The effects of the histidine modifier, diethyl pyrocarbonate (DEPC), on brush-border membrane transport systems were studied in rat kidney. DEPC caused a strong inhibition of sodium-dependent phosphate and D-glucose uptake. Phosphate uptake remained linear up to 10 s in control and DEPC-treated membrane vesicles. The D-glucose carrier was more sensitive than the phosphate carrier with half-times of inhibition being 4 and 7 min, respectively. Sodium-independent phosphate and D-glucose uptake remained unaffected by DEPC. Intravesicular volume and two enzyme activities endogenous to the luminal membrane (alkaline phosphatase and aminopeptidase M) remained unaffected by DEPC. Increasing the preincubation pH from 5 to 9 increased phosphate transport inhibition caused by DEPC from 73 to 88% in the presence of DEPC. Hydroxylamine was able to completely reverse phosphate uptake inhibition by DEPC (100%), but only partially reversed the D-glucose uptake inhibition (16%). Sodium or substrate (D-glucose or phosphate) in the preincubation media were unable to protect their respective carriers from DEPC. Sodium-dependent transport of L-glutamine, L-phenylalanine, L-leucine, L-alanine, L-glycine, beta-alanine and L-proline were inhibited at different levels ranging from 70 to 90%. Three transport processes were found insensitive to DEPC modification: L-glutamate, L-lysine and D-fructose.
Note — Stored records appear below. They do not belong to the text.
(* ===== verification/Stack.v ===== *)
(** * The machine's values and stack: [crypto/vm/stack.hpp], [stack.cpp], [excno.hpp]

    A stack is the list of its entries, the top one first, so that [stack[i]] is element [i]
    (the vector of the source holds them in the other order).  The referents of entries that
    this development does not open (cells, continuations and the entries of the Fift
    interpreter) are types of the class [RefTypes].  An instruction is a function of
    the machine's state whose outcome is a value and a new state, an exception, the end of
    the gas, or [Undefined] where the C++ code would access the vector out of its bounds. *)
From S2P Require Import Prelude BigInt RefInt.

(** ** Exceptions *)

Inductive Excno :=
| exc_none | alt | stk_und | stk_ov | int_ov | range_chk | inv_opcode | type_chk | cell_ov | cell_und | dict_err
| unknown | fatal | out_of_gas | virt_err.

Global Instance Excno_eq_dec : EqDecision Excno.
Proof. solve_decision. Defined.

Definition get_errno (e : Excno) : Z :=
  match e with
  | exc_none => 0 | alt => 1 | stk_und => 2 | stk_ov => 3 | int_ov => 4 | range_chk => 5 | inv_opcode => 6
  | type_chk => 7 | cell_ov => 8 | cell_und => 9 | dict_err => 10 | unknown => 11 | fatal => 12 | out_of_gas => 13
  | virt_err => 14
  end.

(** ** Stack entries *)

Inductive EntryType :=
| t_null | t_int | t_cell | t_builder | t_slice | t_vmcont | t_tuple | t_stack | t_string | t_bytes | t_bitstring
| t_box | t_atom | t_object.

Global Instance EntryType_eq_dec : EqDecision EntryType.
Proof. solve_decision. Defined.

Class RefTypes := { CellRef : Type; ContRef : Type; ObjRef : Type }.

(** What is left of a cell slice: its data bits and its references. *)
Record CellSlice `{RefTypes} := { cs_bits : list bool; cs_refs : list CellRef }.

(** A builder: the data bits and references that were stored. *)
Record CellBuilder `{RefTypes} := { cb_bits : list bool; cb_refs : list CellRef }.

(** How much a cell holds. *)
Definition max_bits : Z := 1023.
Definition max_refs : Z := 4.
Definition fits_cell {A} (bits : list bool) (refs : list A) : Prop := Z.of_nat (length bits) <= max_bits /\ Z.of_nat (length refs) <= max_refs.
Definition slice_ok `{RefTypes} (cs : CellSlice) : Prop := fits_cell (cs_bits cs) (cs_refs cs).
Definition builder_ok `{RefTypes} (cb : CellBuilder) : Prop := fits_cell (cb_bits cb) (cb_refs cb).

(** [se_obj] has the entries of the remaining types, with their tag. *)
Inductive StackEntry `{RefTypes} :=
| se_null
| se_int (x : digits)
| se_cell (c : CellRef)
| se_builder (b : CellBuilder)
| se_slice (c : CellSlice)
| se_cont (c : ContRef)
| se_tuple (t : list StackEntry)
| se_obj (tp : EntryType) (o : ObjRef).

(** ** The machine's state and the outcome of an instruction *)

Record GasLimits := { gas_max : Z; gas_limit : Z; gas_credit : Z; gas_remaining : Z; gas_base : Z }.

(** The control registers; a register may hold no reference. *)
Record ControlRegs `{RefTypes} :=
  { c0 : option ContRef; c1 : option ContRef; c2 : option ContRef; c3 : option ContRef;
    d0 : option CellRef; d1 : option CellRef; c7 : option (list StackEntry) }.

(** The machine: its stack, the slice of code that is left (absent once it is moved into a
    continuation), and the rest: the gas, the control registers, the codepage, the hashes of
    the cells that were loaded, the committed data and actions, and the count of steps. *)
Record VmCore `{RefTypes} :=
  { core_gas : GasLimits; cr : ControlRegs; cp : Z; loaded_cells : list Z; cstate : option (CellRef * CellRef); steps : Z }.
Record VmState `{RefTypes} := { stack : list StackEntry; code : option CellSlice; core : VmCore }.

Definition gas `{RefTypes} (st : VmState) : GasLimits := core_gas (core st).
Definition core_with_gas `{RefTypes} (g : GasLimits) (k : VmCore) : VmCore :=
  {| core_gas := g; cr := cr k; cp := cp k; loaded_cells := loaded_cells k; cstate := cstate k; steps := steps k |}.

(** An exception keeps the rest of the machine: the handler discards the stack and the code. *)
Inductive outcome `{RefTypes} (A : Type) := Done (a : A) | Throw (e : Excno) (k : VmCore) | NoGas (k : VmCore) | Undefined.
Arguments Done {_ A} a.
Arguments Throw {_ A} e k.
Arguments NoGas {_ A} k.
Arguments Undefined {_ A}.

Definition VM `{RefTypes} (A : Type) : Type := VmState -> outcome (A * VmState).

Global Instance vm_ret `{RefTypes} : MRet VM := fun A a st => Done (a, st).
Global Instance vm_bind `{RefTypes} : MBind VM := fun A B f m st =>
  match m st with Done (a, st') => f a st' | Throw e k => Throw e k | NoGas k => NoGas k | Undefined => Undefined end.

Definition throw `{RefTypes} {A} (e : Excno) : VM A := fun st => Throw e (core st).
Definition undefined `{RefTypes} {A} : VM A := fun _ => Undefined.
Definition guard_vm `{RefTypes} (b : bool) (e : Excno) : VM unit := if b then mret tt else throw e.
Definition get_stack `{RefTypes} : VM (list StackEntry) := fun st => Done (stack st, st).
Definition set_stack `{RefTypes} (s : list StackEntry) : VM unit := fun st => Done (tt, {| stack := s; code := code st; core := core st |}).

(** Unfolds the monad. *)
Ltac vm_run := unfold mbind, vm_bind, mret, vm_ret, get_stack, set_stack; cbn beta iota.

Section Stack.
Context `{RT : RefTypes}.

(** ** Entries *)

Definition type (se : StackEntry) : EntryType :=
  match se with
  | se_null => t_null | se_int _ => t_int | se_cell _ => t_cell | se_builder _ => t_builder | se_slice _ => t_slice
  | se_cont _ => t_vmcont | se_tuple _ => t_tuple | se_obj tp _ => tp
  end.
Lemma minmax_exact_witness : vm_int [12] /\
  int_outcome false (lift2 Z.min [12] [-5]) [] (machine [se_int [12]; se_int [-5]])
    (exec_minmax 2 (machine [se_int [12]; se_int [-5]])).
Proof.
  split; [apply vm_int_sample|].
  apply (minmax_exact false [12] [-5] [] (machine [se_int [12]; se_int [-5]])); [apply vm_int_sample..|reflexivity].
Defined.
Inductive entry_ok : StackEntry -> Prop :=
| ok_int x : vm_int x -> entry_ok (se_int x)
| ok_tuple t : tuple_size t <= 255 -> Forall entry_ok t -> entry_ok (se_tuple t)
| ok_cont c : cont_ok c -> entry_ok (se_cont c)
| ok_slice c : slice_ok c -> entry_ok (se_slice c)
| ok_builder b : builder_ok b -> entry_ok (se_builder b)
| ok_other e : as_int e = None -> as_tuple e = None -> as_cont e = None -> as_slice e = None -> as_builder e = None -> entry_ok e.

Lemma slice_ok_le cs cs' : slice_ok cs -> (length (cs_bits cs') <= length (cs_bits cs))%nat ->
  (length (cs_refs cs') <= length (cs_refs cs))%nat -> slice_ok cs'.
Proof. unfold slice_ok, fits_cell. lia. Qed.

Abbreviation all_ok := (Forall entry_ok).
Definition stack_ok (st : VmState) : Prop := all_ok (stack st).

(** The code that is left, if there must be some. *)
Definition code_ok (b : bool) (o : option CellSlice) : Prop := match o with Some cs => slice_ok cs | None => b = false end.

Lemma code_ok_skip b n o : code_ok b o ->
  code_ok b (option_map (fun cs => {| cs_bits := drop n (cs_bits cs); cs_refs := cs_refs cs |}) o).
Proof. destruct o as [cs|]; [|done]. intros Hc. apply (slice_ok_le cs); [done|cbn; rewrite length_drop; lia|done]. Qed.

(** An operation on data: it keeps the registers and the code, and charges at most [n] times, at
    least [lo] in total. *)
Definition typed_from {A} (lo : Z) (n : nat) (P : A -> Prop) (m : VM A) : Prop := forall st, stack_ok st ->
  match m st with
  | Done (a, st') => P a /\ stack_ok st' /\ spends lo n (core st) (core st') /\ (forall b, code_ok b (code st) -> code_ok b (code st'))
  | Throw e k => thrown e = true /\ spends lo n (core st) k
  | NoGas k => spends lo n (core st) k
  | Undefined => True
  end.

Abbreviation typed := (typed_from 0).
Abbreviation any := (fun _ => True).

(** ** Rules *)

Lemma typed_seq {A B} lo n1 n2 (P : A -> Prop) (Q : B -> Prop) m k :
  typed_from lo n1 P m -> (forall a, P a -> typed n2 Q (k a)) -> typed_from lo (n1 + n2)%nat Q (x ← m; k x).
Proof.
  intros Hm Hk st Hst. vm_run. specialize (Hm st Hst).
  assert (forall k', spends lo n1 (core st) k' -> spends lo (n1 + n2)%nat (core st) k') as W.
  { intros k' Hs. eapply spends_trans; [done|apply spends_refl]. }
  destruct (m st) as [[a st']|e g|g|]; [|by destruct Hm; auto|by auto|done].
  destruct Hm as (Ha & Hst' & Hs & Hc). specialize (Hk a Ha st' Hst'). destruct (k a st') as [[b st2]|e g|g|]; [..|done].
  - destruct Hk as (Hb & Hst2 & Hs2 & Hc2). split; [done|]. split; [done|]. split; [by eapply spends_trans|auto].
  - destruct Hk. split; [done|]. by eapply spends_trans.
  - by eapply spends_trans.
Qed.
None of the amino acid transporters was protected against DEPC by sodium and/or their respective substrates. Sodium influx was inhibited by DEPC (47%) in the absence of any substrate. Our results show a differential sensitivity of sodium-dependent transporters to DEPC and suggest an important role for histidine residues in the molecular mechanisms of these transporters. More experiments are in progress to further characterize the residue(s) involved in these transport inhibitions by DEPC.